Now, I’ve told myself I’m not allowed to even look at my novel because I know, that despite the amount of times I’ve looked over it, I will find something wrong with it and just make myself feel bad!

So, to keep my mind from it, my aim for the rest of June is to try and put a dent in my TBR pyle!

And I’m also going to continue writing the second novel in my quadrilogy, and start planning out a new novel I’m hoping to complete for Nanowrimo! I’ve always tried, but never successfully completed one so hopefully 2017 is the year of success!

Although, if it’s not, I’ll take it on the chin and try even harder next year!

Just keep writing guys!

When Do You Know Your Novel Is Finished?

This blog post is a bit late. Oops
However, the title of it explains the reason why quite simply. Oops again.

The hardest part of writing a novel is knowing when to stop.

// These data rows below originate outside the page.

(** * Cluster coordination core of the gateway ([pkg/cluster/cluster.go])

    A shallow embedding of the resource-lifecycle code of the cluster
    package: the lazily created client, lease, session and embedded server,
    the join protocol, the heartbeat and defragmentation loops, member purge
    and shutdown.

    Go methods on [*cluster] become computations in a small state monad over
    a system state (the [cluster] struct, the etcd store it talks to, and a
    trace of the calls and log lines it issued).  A Go [error] result is the
    [Err] outcome, a Go [panic] is the [Panic] outcome. *)

From Stdlib Require Import ZArith Lia Ascii String List.
From stdpp Require Import base numbers strings list gmap.

Local Open Scope Z_scope.

(* ===================================================================== *)
(** ** Machine integers *)

Definition maxUint64 : Z := 2 ^ 64 - 1.
Definition minInt64 : Z := - 2 ^ 63.
Definition maxInt64 : Z := 2 ^ 63 - 1.

Definition is_int64 (v : Z) : Prop := minInt64 <= v <= maxInt64.
Definition is_uint64 (v : Z) : Prop := 0 <= v <= maxUint64.

(** [uint64(v)] for an [int64] [v]: two's complement reinterpretation. *)
Definition to_uint64 (v : Z) : Z := v mod 2 ^ 64.

(** [int64(u)] for a [uint64] [u]. *)
Definition to_int64 (u : Z) : Z :=
  let r := u mod 2 ^ 64 in if r <? 2 ^ 63 then r else r - 2 ^ 64.

(** [clientv3.LeaseID] is an [int64]. *)
Definition LeaseID := Z.

(* ===================================================================== *)
(** ** The standard-library routines the lease record goes through *)

Module strconv.

(** The two error causes of [strconv.NumError]. *)
Inductive NumError := ErrSyntax | ErrRange.

Definition byte_of (c : ascii) : Z := Z.of_N (N_of_ascii c).

(** [lower(c) = c | ('x' - 'X')]. *)
Definition lower (c : Z) : Z := Z.lor c 32.

(** The digit value of one byte in [ParseUint], before the comparison
    with the base; [None] is the [default:] branch (a syntax error). *)
Definition digit_val (c : Z) : option Z :=
  if (48 <=? c) && (c <=? 57) then Some (c - 48)
  else if (97 <=? lower c) && (lower c <=? 122) then Some (lower c - 97 + 10)
  else None.

(** The loop of [ParseUint] for an explicit base (so [base0] is false and
    an underscore is a syntax error) and [bitSize = 64].  On a range error
    Go returns [maxVal] with [ErrRange]; the value is kept in the [inr]
    case of [ParseUint] below. *)
Fixpoint parse_loop (base : Z) (s : string) (n : Z) : NumError + Z :=
  match s with
  | EmptyString => inr n
  | String c rest =>
      match digit_val (byte_of c) with
      | None => inl ErrSyntax
      | Some d =>
          if base <=? d then inl ErrSyntax
          else if maxUint64 / base + 1 <=? n then inl ErrRange
          else
            let n0 := n * base in
            let n1 := (n0 + d) mod 2 ^ 64 in
            if (n1 <? n0) || (maxUint64 <? n1) then inl ErrRange
            else parse_loop base rest n1
      end
  end.

(** [strconv.ParseUint(s, base, 64)] for [2 <= base <= 36]: the value
    together with the error, as Go returns both. *)
Definition ParseUint (s : string) (base : Z) : Z * option NumError :=
  match s with
  | EmptyString => (0, Some ErrSyntax)
  | _ =>
      match parse_loop base s 0 with
      | inr n => (n, None)
      | inl ErrSyntax => (0, Some ErrSyntax)
      | inl ErrRange => (maxUint64, Some ErrRange)
      end
  end.

(** [strconv.ParseInt(s, base, 64)]. *)
Definition ParseInt (s : string) (base : Z) : NumError + Z :=
  match s with
  | EmptyString => inl ErrSyntax
  | String c0 rest =>
      let '(neg, s') :=
        if Ascii.eqb c0 "+" then (false, rest)
        else if Ascii.eqb c0 "-" then (true, rest)
        else (false, s) in
      match ParseUint s' base with
      | (_, Some ErrSyntax) => inl ErrSyntax
      | (un, _) =>
          let cutoff := 2 ^ 63 in
          if negb neg && (cutoff <=? un) then inl ErrRange
          else if neg && (cutoff <? un) then inl ErrRange
          else
            let n := to_int64 un in
            inr (if neg then to_int64 (- n) else n)
      end
  end.

End strconv.

Module fmt.

(** [ldigits = "0123456789abcdefx"], indexed by a value below 16. *)
Definition ldigit (d : Z) : ascii :=
  match d with
  | 0 => "0" | 1 => "1" | 2 => "2" | 3 => "3"
  | 4 => "4" | 5 => "5" | 6 => "6" | 7 => "7"
  | 8 => "8" | 9 => "9" | 10 => "a" | 11 => "b"
  | 12 => "c" | 13 => "d" | 14 => "e" | _ => "f"
  end%char.

(** The digit loop of [fmtInteger] for base 16: emit the low digit and
    shift while [u >= 16], then the leading digit.  A [uint64] has at most
    16 hexadecimal digits, which bounds the recursion. *)
Fixpoint hex_loop (fuel : nat) (u : Z) (acc : string) : string :=
  match fuel with
  | O => acc
  | S fuel' =>
      if u <? 16 then String (ldigit u) acc
      else hex_loop fuel' (Z.shiftr u 4) (String (ldigit (Z.land u 15)) acc)
  end.

(** [fmt.Sprintf("%x", v)] for a signed 64-bit [v]: sign and magnitude. *)
Definition Sprintf_x (v : Z) : string :=
  let negative := v <? 0 in
  let u := if negative then to_uint64 (- to_uint64 v) else to_uint64 v in
  let digits := hex_loop 16 u EmptyString in
  if negative then String "-" digits else digits.

End fmt.

(** [strTolease]: parse the persisted lease record. *)
Definition strTolease (s : string) : strconv.NumError + LeaseID :=
  match strconv.ParseInt s 16 with
  | inl err => inl err
  | inr lease => inr lease
  end.

(* ===================================================================== *)
(** ** Data model *)

Local Open Scope string_scope.
Local Open Scope list_scope.
Local Open Scope Z_scope.

(** Pointers to client, session and embedded-server objects. *)
Definition handle := nat.

(** [time.Duration], in nanoseconds. *)
Definition Duration := Z.
Definition Second : Duration := 1000000000.
Definition Minute : Duration := 60 * Second.
Definition Hour : Duration := 60 * Minute.

Definition HeartbeatInterval : Duration := 5 * Second.
Definition defragNormalInterval : Duration := 1 * Hour.
Definition defragFailedInterval : Duration := 1 * Minute.
Definition waitServerTimeout : Duration := 10 * Second.

(** [clientv3.MaxLeaseTTL]. *)
Definition leaseTTL : Z := 9000000000.

Module pb.
(** A member as the store's member list reports it. *)
Record Member := { ID : Z; Name : string; PeerURLs : list string }.
End pb.

(** The local identity kept by the membership registry. *)
Record member := { Name : string; ID : Z; PeerURL : string }.

(** Modelled from the spec: the membership registry [members] (its source
    file is not part of this development).  It holds the local identity and
    the known members, answers "known peer URLs" and "known member count",
    and ingests a raw member-list response by overwriting its view. *)
Record members := { self : member; known : list pb.Member }.

Definition knownMembersLen (m : members) : nat := length (known m).

Definition knownPeerURLs (m : members) : list string :=
  concat (map pb.PeerURLs (known m)).

Definition updateClusterMembers (resp : list pb.Member) (m : members)
  : members :=
  {| self := self m; known := resp |}.

(** The fields of [option.Options] the cluster code reads. *)
Record Options := {
  ClusterRole : string;
  ForceNewCluster : bool;
  ClusterPeerURL : string
}.

(** Modelled from the spec: the key layout, three opaque key-producing
    functions (this node's lease key, this node's status key, and the lease
    key of a member given by name). *)
Record Layout := {
  Lease : string;
  StatusMemberKey : string;
  OtherLease : string -> string
}.

(** The [cluster] struct.  A nil pointer is [None]; [done] records whether
    the channel has been closed.  The four mutexes are not modelled: every
    method runs as one atomic step. *)
Record cluster := {
  opt : Options;
  layout : Layout;
  cmembers : members;
  server : option handle;
  client : option handle;
  lease : option LeaseID;
  session : option handle;
  done : bool
}.

(** Calls that leave the process: the etcd client library, the embedded
    server, and the two serialisers used by the status publish. *)
Inductive rpc :=
| NewClient (endpoints : list string)
| ClientClose (h : handle)
| KvGet (key : string)
| KvPut (key val : string) (l : LeaseID)
| LeaseGrant (ttl : Z)
| LeaseRevoke (l : LeaseID)
| MemberList
| MemberAdd (peerURLs : list string)
| MemberRemove (id : Z)
| Defragment (endpoint : string)
| NewSession (cli : handle) (l : LeaseID)
| SessionClose (h : handle)
| PrepareEtcdConfig
| StartEtcd
| ServerClose (h : handle)
| ServerHardStop (h : handle)
| ListenersClose (h : handle)
| UnmarshalSelfStats (h : handle)
| MarshalStatus.

Inductive level := Info | Error.

(** What a run leaves behind for an observer: each outgoing call with its
    outcome, each log line (by its format string), and the deferred
    [wg.Done()]. *)
Inductive event :=
| Call (r : rpc) (ok : bool)
| Log (lv : level) (msg : string)
| WgDone.
(** On the exceptions [pyodbc] itself raises, whose [args] are a pair of
    strings, the classifier returns one of its three classes. *)
Lemma _make_database_exception_pair cls a0 a1 rest :
  classifies (mkException cls (PStr a0 :: PStr a1 :: rest))
    (_make_database_exception (mkException cls (PStr a0 :: PStr a1 :: rest))).
Proof.
  unfold classifies, _make_database_exception.
  destruct cls; cbn; repeat (match goal with |- context [if ?b then _ else _] =>
    destruct b end); auto.
Qed.

(** C10 does not hold of the code: a [pyodbc.ProgrammingError] whose [args]
    holds the message alone, as in
    [ProgrammingError("Attempt to use a closed connection.")], makes
    [_make_database_exception] evaluate [ex.args[1]] and raise [IndexError];
    with an empty [args] it fails on [ex.args[0]], for [pyodbc.Error] too. *)
Theorem _make_database_exception_raises :
  let closed :=
    mkException ProgrammingError [PStr "Attempt to use a closed connection."] in
  _make_database_exception closed = Raise IndexError /\
  ~ classifies closed (_make_database_exception closed) /\
  _make_database_exception (mkException ProgrammingError []) = Raise IndexError /\
  _make_database_exception (mkException PyodbcError []) = Raise IndexError.
Proof.
  repeat split. intros [H|[H|H]]; discriminate H.
Qed.

Lemma eq_str_true o s : eq_str o s = true <-> o = PStr s.
Proof.
  destruct o as [t| |]; cbn; try (split; [discriminate|intros [=]]).
  rewrite String.eqb_eq. split; [intros ->; reflexivity|intros [=]; assumption].
Qed.

Lemma eq_str_false o s : eq_str o s = false <-> o <> PStr s.
Proof.
  rewrite <- eq_str_true. destruct (eq_str o s); split; try congruence; auto.
Qed.

(** X1: [_make_database_exception] returns a classification exactly in these
    cases: always for an exception that is not a [pyodbc.Error] and for
    [OperationalError]; for [ProgrammingError] when [args[0]] exists and either
    is ["42S02"], or [args[1]] exists and is ["HY000"], or is a string, or
    [args[0]] is not ["42000"]; for the other [pyodbc] errors when [args] is
    not empty. In every other case it raises. *)
Theorem _make_database_exception_returns_iff (ex : exception) :
  (exists r, _make_database_exception ex = Return r) <->
  match ex_class ex with
  | OtherException | OperationalError => True
  | ProgrammingError =>
      exists a0, nth_error (args ex) 0 = Some a0 /\
        (a0 = PStr "42S02" \/
         exists a1, nth_error (args ex) 1 = Some a1 /\
           (a1 = PStr "HY000" \/ a0 <> PStr "42000" \/ exists s, a1 = PStr s))
  | _ => args ex <> []
  end.
Proof.
  destruct ex as [cls l].
  assert (Hplain : forall c, isinstance_ProgrammingError (mkException c l) = false ->
            isinstance_OperationalError (mkException c l) = false ->
            isinstance_Error (mkException c l) = true ->
            (exists r, _make_database_exception (mkException c l) = Return r) <-> l <> []).
  { intros c H1 H2 H3. unfold _make_database_exception. rewrite H1, H2, H3.
    unfold arg; cbn [args]. destruct l as [|a0 l']; cbn.
    - split; [intros [r Hr]; discriminate Hr|congruence].
    - split; [discriminate|intros _]. destruct (eq_str a0 "07002"); eauto. }
  destruct cls; cbn [ex_class];
    try (apply Hplain; reflexivity);
    try (split; [intros _; exact I|intros _; cbn; eauto]; fail).
  unfold _make_database_exception, arg; cbn.
  destruct l as [|a0 l']; cbn.
  { split; [intros [r Hr]; discriminate Hr|intros (a0 & [=] & _)]. }
  destruct (eq_str a0 "42S02") eqn:E0.
  { apply eq_str_true in E0. split; eauto. }
  apply eq_str_false in E0.
  destruct l' as [|a1 l'']; cbn.
  { split; [intros [r Hr]; discriminate Hr|].
    intros (b0 & [= <-] & [H|(a1 & [=] & _)]). contradiction. }
  destruct (eq_str a1 "HY000") eqn:E1.
  { apply eq_str_true in E1. split; [intros _|eauto].
    exists a0; split; [reflexivity|right]. exists a1; auto. }
  apply eq_str_false in E1.
  destruct (eq_str a0 "42000") eqn:E2.
  - apply eq_str_true in E2. destruct a1 as [s| |]; cbn.
    + split; [intros _|destruct (is_substring "(15151)" s); eauto].
      exists a0; split; [reflexivity|right]. exists (PStr s). eauto.
    + split; [intros [r Hr]; discriminate Hr|].
      intros (b0 & [= <-] & [H|(b1 & [= <-] & [H|[H|[s H]]])]);
        congruence.
    + split; [intros [r Hr]; discriminate Hr|].
      intros (b0 & [= <-] & [H|(b1 & [= <-] & [H|[H|[s H]]])]);
        congruence.
  - apply eq_str_false in E2. split; [intros _|eauto].
    exists a0; split; [reflexivity|right]. exists a1; auto.
Qed.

When is it ready for the world; For the agents and the publishers your itching to send it too; When have you finished what you set out to do.

The simple answer is the worst answer ever: Never.

No matter how much time you put in to a manuscript, how much world building and character building and editing you do, no matter how many times you rewrite, it is never going to be perfect. In an instagram post, I said that knowing when to stop was the hardest thing, but you have to do it sometime. I may need to learn to practice what I preach…

I’ve recently started on my second book, and I found it so easy to write the way I wanted it to go that I almost panicked a little, worried that I wasn’t portraying the characters correctly. It made me go back, to re-read it, and after convincing myself that re-writing wasn’t the answer, I decided to edit it one last time.

I realised that it was something else bothering me as well. The basis of my story focuses on prophecies, prophecies I weren’t sure worked, but during the night, when I work, I have loads of times to think about it (and doubt myself), and it’s when I realised that I had all the elements there and I just had to put it in to words. It fitted with everything that had happened, everything that’s going to happen and something I was even unsure about.

So, about fifteen thousand more words later, I think I need to send it away before I ruin it.

I still want to rewrite the whole thing, but it’s only because I worry others won’t love it like I do. But! This month, I am sending it away. I poured my heart in to this book and hopefully, even if they think it’s terrible, they can see that.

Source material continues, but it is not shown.